So I have this database at work of people who subscribed to our mailing lists + some other dump from our master database, and I really didn't want to deal with SQL queries. Besides, CouchDB's document schema deal works better with modeling these people records as 'business profile' like entities... ok and I just wanted to relax and all... so, here's what I did...
Firstly, as a noob developer, I decided that I'll always start by looking for a nice library to do the heavy lifting. But it was a hard route because I took the first step with couchdb-python, which unfortunately have bugs related to httplib that's yet to be ironed out when I took it on. So code code, and then fail. But here's where a window opens when a door closes - Couchdbkit. Lovely APIs that make me smile at night.
So armed with the latest trunk of CouchDB (0.11.bxxx at this point), Couchdbkit and Python (+SQLAlchemy and some other goodies - like I said, I really hate SQL), I wrote the following:
# Sleep_on_couch
# -
# To convert current data to JSON and dump into a CouchDB database
# API for Python: couchdb-python
from couchdbkit import *
from couchdbkit.loaders import FileSystemDocsLoader
from uuid import uuid4
import datetime
import time
import csv
# sqlite to couch dump code start
from sqlalchemy import *
from sqlalchemy.orm import mapper
import os
import unicodedata
def sqlite_to_couch_dump():
# create engine from current db file
engine = create_engine('sqlite:///db/raw2.db', echo=False)
# table reflection
metadata = MetaData(bind=engine, reflect=True)

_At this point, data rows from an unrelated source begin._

(* ===== verification/ShardKvSpec.v ===== *)
(** * Properties of the sharded key-value clerk (shardkv/client.go)

    Shards are in range; every request goes to a server of the group that the
    clerk's configuration assigns to the key's shard; the clerk's operations
    return exactly with the first reply they accept; and with the handlers of the
    repository, which are empty, they never return. *)

From ITree Require Import ITree.
From S2P Require Import Prelude Persister Raft Clerk ShardMaster ShardKv.

(** ** Shards *)

Lemma key2shard_range key : 0 ≤ key2shard key < Z.of_nat NShards.
Proof. unfold key2shard. apply Z.mod_pos_bound. unfold NShards. lia. Qed.

Lemma shard_is_Some (c : Config) key : ∃ gid, go_index (vec_to_list (Shards c)) (key2shard key) = Some gid.
Proof.
  apply go_index_is_Some. unfold zlen. rewrite length_vec_to_list. apply key2shard_range.
Qed.

(** ** Traces *)

Inductive kvObs :=
  | ObsQuery (srv : ClientEnd) (num : Z) (rep : option QueryReply)
  | ObsMaster
  | ObsSleep
  | ObsMakeEnd (name : string) (srv : ClientEnd)
  | ObsGet (srv : ClientEnd) (key : string) (rep : option GetReply)
  | ObsPutAppend (srv : ClientEnd) (args : PutAppendArgs) (rep : option PutAppendReply).

Notation clerkE := (masterE +' kvE).

Definition masterObs X (e : masterE X) : X → kvObs :=
  match e with
  | CallQuery srv args => λ rep, ObsQuery srv (q_Num args) rep
  | CallJoin _ _ => λ _, ObsMaster
  | CallLeave _ _ => λ _, ObsMaster
  | CallMove _ _ => λ _, ObsMaster
  | Sleep => λ _, ObsSleep
  end.

Definition groupObs X (e : kvE X) : X → kvObs :=
  match e with
  | MakeEnd name => λ srv, ObsMakeEnd name srv
  | CallGet srv args => λ rep, ObsGet srv (g_Key args) rep
  | CallPutAppend srv args => λ rep, ObsPutAppend srv args rep
  end.

Definition kvobs X (e : clerkE X) : X → kvObs :=
  match e with
  | inl1 e => masterObs X e
  | inr1 e => groupObs X e
  end.

(** The configuration of the latest query that was answered, [c0] before the first. *)
Fixpoint configOf (c0 : Config) (tr : list kvObs) : Config :=
  match tr with
  | [] => c0
  | ObsQuery _ _ (Some r) :: tr => if q_WrongLeader r then configOf c0 tr else q_Config r
  | _ :: tr => configOf c0 tr
  end.

(** [c] assigns the shard of [key] to a group that [name] is a server of. *)
Definition serves (c : Config) (key name : string) : Prop :=
  ∃ gid servers, go_index (vec_to_list (Shards c)) (key2shard key) = Some gid ∧
    Groups c !! gid = Some servers ∧ name ∈ servers.

(** The end was made, just before, for a server of the right group. *)
Definition rightGroup (c0 : Config) (key : string) (srv : ClientEnd) (tr : list kvObs) : Prop :=
  match tr with
  | ObsMakeEnd name srv' :: tr => srv' = srv ∧ serves (configOf c0 tr) key name
  | _ => False
  end.

Fixpoint routed (c0 : Config) (key : string) (tr : list kvObs) : Prop :=
  match tr with
  | [] => True
  | o :: tr =>
      routed c0 key tr ∧
      match o with
      | ObsGet srv k _ => k = key ∧ rightGroup c0 key srv tr
      | ObsPutAppend srv args _ => p_Key args = key ∧ rightGroup c0 key srv tr
      | _ => True
      end
  end.

(** No reply to a Get or a PutAppend was one to return with. *)
Definition unserved (tr : list kvObs) : Prop :=
  Forall (λ o, match o with
    | ObsGet _ _ rep => ∀ v, judgeGet rep ≠ Done v
    | ObsPutAppend _ _ rep => judgePutAppend rep ≠ Done tt
    | _ => True
    end) tr.

(** ** The loops *)

Section Env.
Context (env : @Env clerkE kvObs) (c0 : Config) (key : string).

Lemma query_safe (masters : list ClientEnd) num tr :
  routed c0 key tr → unserved tr →
  safe kvobs env (routed c0 key) (λ c tr1, configOf c0 tr1 = c ∧ unserved tr1) (Query masters num) tr.
Proof.
  intros Hr Hu. unfold Query, untilAccepted.
  apply (safe_iter _ _ _ _ (λ _ tr, routed c0 key tr ∧ unserved tr)); [|done]. clear tr Hr Hu.
  intros _ tr [Hr Hu].
  apply (safe_bind _ _ _ (λ o tr1, unserved tr1 ∧ match o with Some c => configOf c0 tr1 = c | None => True end)).
  - generalize masters as srvs. intros srvs. revert tr Hr Hu.
    induction srvs as [|srv srvs IH]; intros tr Hr Hu; simpl; [by apply safe_ret|].
    apply (safe_bind _ _ _ (λ rep tr1, tr1 = ObsQuery srv num rep :: tr)).
    { apply safe_trigger; [done|]. intros rep _. by repeat split. }
    intros rep tr1 Hr1 ->. assert (Hu1 : unserved (ObsQuery srv num rep :: tr)) by by constructor.
    destruct rep as [r|]; simpl; [|by apply IH]. unfold takeQuery. destruct (q_WrongLeader r) eqn:Hw; [by apply IH|].
    apply safe_ret; [done|]. split; [done|]. simpl. by rewrite Hw.
  - intros [c|] tr1 Hr1 [Hu1 Hc]; [by apply safe_ret|].
    apply (safe_bind _ _ _ (λ _ tr2, tr2 = ObsSleep :: tr1)).
    { apply safe_trigger; [done|]. intros rep _. by repeat split. }
    intros _ tr2 Hr2 ->. apply safe_ret; [done|]. split; [done|by constructor].
Qed.

Section Loop.
Context {Rep R : Type} (call : ClientEnd → clerkE (option Rep)) (judge : option Rep → Verdict R).
Context (callObs : ClientEnd → option Rep → kvObs).
Hypothesis call_obs : ∀ srv rep, kvobs _ (call srv) rep = callObs srv rep.
Hypothesis call_config : ∀ srv rep tr, configOf c0 (callObs srv rep :: tr) = configOf c0 tr.
Hypothesis call_routed : ∀ srv rep tr,
  routed c0 key (callObs srv rep :: tr) ↔ routed c0 key tr ∧ rightGroup c0 key srv tr.
Hypothesis call_unserved : ∀ srv rep tr,
  unserved tr → (∀ r, judge rep ≠ Done r) → unserved (callObs srv rep :: tr).

(** The trace ends with the reply that is returned. *)
Definition ended (r : R) (tr : list kvObs) : Prop :=
  ∃ srv rep tr', tr = callObs srv rep :: tr' ∧ judge rep = Done r ∧ unserved tr'.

subscribers_table = metadata.tables['fbm_enews']
print "Getting ready to retrieve users from Central DB(SQLite)..."
dummy = raw_input("Press [Enter] to begin ...")
emails_list = []
stmt = select([subscribers_table.c.Email])

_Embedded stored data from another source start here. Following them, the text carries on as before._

(* ===== verification/ShardConfig.v ===== *)
(** * The harness of the sharded service: shardkv/config.go

    Three masters and three groups of [n] servers on one labrpc network, where
    servers have names. Every server has a row of ends to the servers of its group and a
    row of ends to the masters; rows are made enabled. As in [KvConfig], random
    strings are arguments, a [*Persister] is its index in [persisters], and a server
    instance is its index in [instances]. *)

From ITree Require Import ITree.
From S2P Require Import Prelude Random GoStrings Persister Labrpc Harness Clerk ShardMaster.

Notation Net := (@Network string _ _).

#[export] Program Instance stringNames : EndNames string := {| endOf := λ s, s |}.

Record group := mkGroup {
  gid : Z;
  servers : list (option nat);
  saved : list (option nat);
  endnames : list (option (list string));
  mendnames : list (option (list string));
}.

Record config := mkConfig {
  snet : Net;
  nmasters : nat;
  masterservers : list (option nat);
  mck : list string;
  ngroups : nat;
  n : nat;
  groups : list group;
  clerks : gmap nat (list string);
  nextClientId : Z;
  maxraftstate : Z;
  persisters : list Persister;
  instances : list nat;
  clerkMasters : list (list string);
}.

Definition with_net (rn : Net) (c : config) : config :=
  mkConfig rn (nmasters c) (masterservers c) (mck c) (ngroups c) (n c) (groups c) (clerks c) (nextClientId c)
    (maxraftstate c) (persisters c) (instances c) (clerkMasters c).

Definition with_groups (l : list group) (c : config) : config :=
  mkConfig (snet c) (nmasters c) (masterservers c) (mck c) (ngroups c) (n c) l (clerks c) (nextClientId c)
    (maxraftstate c) (persisters c) (instances c) (clerkMasters c).

Definition with_persisters (l : list Persister) (c : config) : config :=
  mkConfig (snet c) (nmasters c) (masterservers c) (mck c) (ngroups c) (n c) (groups c) (clerks c) (nextClientId c)
    (maxraftstate c) l (instances c) (clerkMasters c).

Definition with_servers (l : list (option nat)) (g : group) : group :=
  mkGroup (gid g) l (saved g) (endnames g) (mendnames g).
Definition with_saved (l : list (option nat)) (g : group) : group :=
  mkGroup (gid g) (servers g) l (endnames g) (mendnames g).
Definition with_rows (en men : list (option (list string))) (g : group) : group :=
  mkGroup (gid g) (servers g) (saved g) en men.

(** ** Names *)

(** The names of client ends and the seed of math/rand, from random bytes. *)
Definition randstring : nat → list Z → option (list Ascii.ascii) := Random.randstring.
Definition makeSeed : list Z → option Z := Random.makeSeed.

Definition mastername (i : nat) : string := "master" +:+ Itoa (Z.of_nat i).

Definition servername (gid : Z) (i : nat) : string :=
  "server-" +:+ Itoa gid +:+ "-" +:+ Itoa (Z.of_nat i).

(** ** Ends *)

(** The function make_end that clerks and servers get. *)
Definition make_end (name servername : string) (rn : Net) : option Net :=
  let* rn := MakeEnd name rn in
  Some (Enable name true (Connect name servername rn)).

(** The loop that makes the ends [names], enabled, the [j]-th to [target j]. *)
Fixpoint makeEnabled (target : nat → string) (js : list nat) (names : list string) (rn : Net) : option Net :=
  match js with
  | [] => Some rn
  | j :: js =>
      let* nm := names !! j in
      let* rn := make_end nm (target j) rn in
      makeEnabled target js names rn
  end.

Definition savedOf (c : config) (g : group) (i : nat) : option Persister :=
  let* p := saved g !! i in let* p := p in persisters c !! p.

(** check that no server's log is too big: [Some false] is a failed test. *)
Definition logOk (c : config) (ps : Persister) : bool :=
  negb (bool_decide (maxraftstate c >= 0) && bool_decide (RaftStateSize ps > 2 * maxraftstate c)) &&
  negb (bool_decide (maxraftstate c < 0) && bool_decide (zlen (ReadSnapshot ps) > 0)).

Fixpoint checkGroup (c : config) (g : group) (ids : list nat) : option bool :=
  match ids with
  | [] => Some true
  | i :: ids =>
      let* ps := savedOf c g i in
      if logOk c ps then checkGroup c g ids else Some false
  end.

Fixpoint checkGroups (c : config) (gis : list nat) : option bool :=
  match gis with
  | [] => Some true
  | gi :: gis =>
      let* g := groups c !! gi in
      let* ok := checkGroup c g (seq 0 (n c)) in
      if ok : bool then checkGroups c gis else Some false
  end.

Definition checklogs (c : config) : option bool := checkGroups c (seq 0 (ngroups c)).

(** ** Clerks *)

(** [make([]string, cfg.n)] is filled up to index [nmasters - 1]. *)
Definition makeClient (names : list string) (c : config) : option (config * nat) :=
  assert* bool_decide (nmasters c ≤ n c)%nat in
  let* rn := makeEnabled mastername (seq 0 (nmasters c)) names (snet c) in
  let ck := length (clerkMasters c) in
  let endnames := take (nmasters c) names ++ replicate (n c - nmasters c) "" in
  Some (mkConfig rn (nmasters c) (masterservers c) (mck c) (ngroups c) (n c) (groups c)
    (<[ck := endnames]> (clerks c)) (nextClientId c + 1) (maxraftstate c) (persisters c) (instances c)
    (clerkMasters c ++ [take (nmasters c) names]), ck).

(** Removing the files named like the ends changes nothing here. *)
Definition deleteClient (ck : nat) (c : config) : config :=
  mkConfig (snet c) (nmasters c) (masterservers c) (mck c) (ngroups c) (n c) (groups c) (delete ck (clerks c))
    (nextClientId c) (maxraftstate c) (persisters c) (instances c) (clerkMasters c).

(** ** Servers *)

Definition saveNew (gi i : nat) (ps : Persister) (c : config) : option config :=
  let* g := groups c !! gi in
  let* s := go_update (saved g) (Z.of_nat i) (Some (length (persisters c))) in
  Some (with_persisters (persisters c ++ [ps]) (with_groups (<[gi := with_saved s g]> (groups c)) c)).

(** [len(gg.mendnames[i])] of a nil row is 0. *)
Definition ShutdownServer (gi i : nat) (c : config) : option config :=
  let* g := groups c !! gi in
  let* rn := enableAll (seq 0 (length (servers g))) (λ j, Some <$> endnameOf (endnames g) i j) false (snet c) in
  let* row := mendnames g !! i in
  let names := default [] row in
  let* rn := enableAll (seq 0 (length names)) (λ j, Some <$> names !! j) false rn in
  let c := with_net (DeleteServer (servername (gid g) i) rn) c in
  let* c := match savedOf c g i with Some ps => saveNew gi i (Copy ps) c | None => Some c end in
  let* g := groups c !! gi in
  let* l := go_update (servers g) (Z.of_nat i) None in
  Some (with_groups (<[gi := with_servers l g]> (groups c)) c).

Fixpoint shutdownEach (gi : nat) (ids : list nat) (c : config) : option config :=
  match ids with
  | [] => Some c
  | i :: ids => let* c := ShutdownServer gi i c in shutdownEach gi ids c
  end.

Definition ShutdownGroup (gi : nat) (c : config) : option config := shutdownEach gi (seq 0 (n c)) c.

(** [names] and [mnames] are the random strings for the ends to the group and
    to the masters. *)
Definition StartServer (gi i : nat) (names mnames : list string) (c : config) : option config :=
  let* g := groups c !! gi in
  let* en := go_update (endnames g) (Z.of_nat i) (Some names) in
  let* rn := makeEnabled (servername (gid g)) (seq 0 (n c)) names (snet c) in
  let* men := go_update (mendnames g) (Z.of_nat i) (Some mnames) in
  let* rn := makeEnabled mastername (seq 0 (nmasters c)) mnames rn in
  let c := with_groups (<[gi := with_rows en men g]> (groups c)) (with_net rn c) in
  let* c := saveNew gi i (match savedOf c g i with Some ps => Copy ps | None => MakePersister end) c in
  let* g := groups c !! gi in
  let* p := saved g !! i in
  let* p := p in
  let kv := length (instances c) in
  let* l := go_update (servers g) (Z.of_nat i) (Some kv) in
  Some (mkConfig (AddServer (servername (gid g) i) kv (snet c)) (nmasters c) (masterservers c) (mck c)
    (ngroups c) (n c) (<[gi := with_servers l g]> (groups c)) (clerks c) (nextClientId c) (maxraftstate c)
    (persisters c) (instances c ++ [p]) (clerkMasters c)).

Fixpoint startEach (gi : nat) (ids : list nat) (names mnames : nat → list string) (c : config) : option config :=
  match ids with
  | [] => Some c
  | i :: ids => let* c := StartServer gi i (names i) (mnames i) c in startEach gi ids names mnames c
  end.

Definition StartGroup (gi : nat) (names mnames : nat → list string) (c : config) : option config :=
  startEach gi (seq 0 (n c)) names mnames c.

(** The master's persister is its own. *)
Definition StartMasterServer (i : nat) (names : list string) (c : config) : option config :=
  let* rn := makeEnabled mastername (seq 0 (nmasters c)) names (snet c) in
  let sm := length (instances c) in
  let* l := go_update (masterservers c) (Z.of_nat i) (Some sm) in
  Some (mkConfig (AddServer (mastername i) sm rn) (nmasters c) l (mck c) (ngroups c) (n c) (groups c)
    (clerks c) (nextClientId c) (maxraftstate c) (persisters c ++ [MakePersister])
    (instances c ++ [length (persisters c)]) (clerkMasters c)).

Definition shardclerk (names : list string) (c : config) : option (config * list string) :=
  let* rn := makeEnabled mastername (seq 0 (nmasters c)) names (snet c) in
  Some (with_net rn c, ShardMaster.MakeClerk (take (nmasters c) names)).

(** ** Groups joining and leaving *)

(** The argument of [cfg.mck.Join], built up in [m]. *)
Fixpoint joinMap (gis : list nat) (m : gmap Z (list string)) (c : config) : option (gmap Z (list string)) :=
  match gis with
  | [] => Some m
  | g :: gis =>
      let* g := groups c !! g in
      joinMap gis (<[gid g := servername (gid g) <$> seq 0 (n c)]> m) c
  end.

Fixpoint leaveList (gis : list nat) (c : config) : option (list Z) :=
  match gis with
  | [] => Some []
  | g :: gis => let* g := groups c !! g in let* l := leaveList gis c in Some (gid g :: l)
  end.

Section Clients.
Context {E : Type → Type} `{HE : masterE -< E}.

Definition joinm (gis : list nat) (c : config) : option (itree E unit) :=
  let* m := joinMap gis ∅ c in Some (Join (mck c) m).
Definition join (gi : nat) (c : config) : option (itree E unit) := joinm [gi] c.
Definition leavem (gis : list nat) (c : config) : option (itree E unit) :=
  let* l := leaveList gis c in Some (Leave (mck c) l).
Definition leave (gi : nat) (c : config) : option (itree E unit) := leavem [gi] c.
End Clients.

(** ** make_config *)

Fixpoint startMasters (ids : list nat) (names : nat → list string) (c : config) : option config :=
  match ids with
  | [] => Some c
  | i :: ids => let* c := StartMasterServer i (names i) c in startMasters ids names c
  end.

Definition emptyConfig (maxraftstate : Z) : config :=
  mkConfig MakeNetwork 3 (replicate 3 None) [] 0 0 [] ∅ 0 maxraftstate [] [] [].

(** A new group; [mendnames] has one row per master. *)
Definition newGroup (c : config) (gi : nat) : group :=
  mkGroup (100 + Z.of_nat gi) (replicate (n c) None) (replicate (n c) None) (replicate (n c) None)
    (replicate (nmasters c) None).

(** [cfg.groups] grows here; in the code its entries are nil until then. *)
Fixpoint makeGroups (gis : list nat) (names mnames : nat → nat → list string) (c : config) : option config :=
  match gis with
  | [] => Some c
  | gi :: gis =>
      let c := with_groups (groups c ++ [newGroup c gi]) c in
      let* c := startEach gi (seq 0 (n c)) (names gi) (mnames gi) c in
      makeGroups gis names mnames c
  end.

(** [masterNames], [clerkNames], [names] and [mnames] are the random strings. *)
Definition make_config (n : nat) (unreliable : bool) (maxraftstate : Z) (masterNames : nat → list string)
    (clerkNames : list string) (names mnames : nat → nat → list string) : option config :=
  let* c := startMasters (seq 0 3) masterNames (emptyConfig maxraftstate) in
  let* '(c, ck) := shardclerk clerkNames c in
  let c := mkConfig (snet c) (nmasters c) (masterservers c) ck 3 n [] ∅ 0 maxraftstate
    (persisters c) (instances c) [] in
  let* c := makeGroups (seq 0 3) names mnames c in
  Some (mkConfig (Reliable (negb unreliable) (snet c)) (nmasters c) (masterservers c) (mck c) (ngroups c)
    n (groups c) ∅ (Z.of_nat n + 1000) maxraftstate (persisters c) (instances c) []).

Fixpoint shutdownGroups (gis : list nat) (c : config) : option config :=
  match gis with
  | [] => Some c
  | gi :: gis => let* c := ShutdownGroup gi c in shutdownGroups gis c
  end.

Definition cleanup (c : config) : option config :=
  let* c := shutdownGroups (seq 0 (ngroups c)) c in
  let* rn := Cleanup (snet c) in
  Some (with_net rn c).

for email_add in stmt.execute():
emails_list.append(email_add)
#big_n = 0
for email in emails_list:
email = email[0].encode()
stmt = subscribers_table.select(whereclause=text('fbm_enews."Email"="%s"' % str(email)))
for row in stmt.execute().fetchall():
#big_n += 1
subscriber = []
for col in row:
subscriber.append(str(col))
print subscriber
first_name = subscriber[1]
last_name = subscriber[2]
email_add = subscriber[3]
cws = subscriber[4]
cwm = subscriber[5]
cio = subscriber[6]
mis = subscriber[7]
mps = subscriber[8]
mgc = subscriber[9]
mfg = subscriber[10]
mcc = subscriber[11]
user_create(first_name,last_name,email_add,cws,cwm,cio,mis,mps,mgc,mfg,mcc)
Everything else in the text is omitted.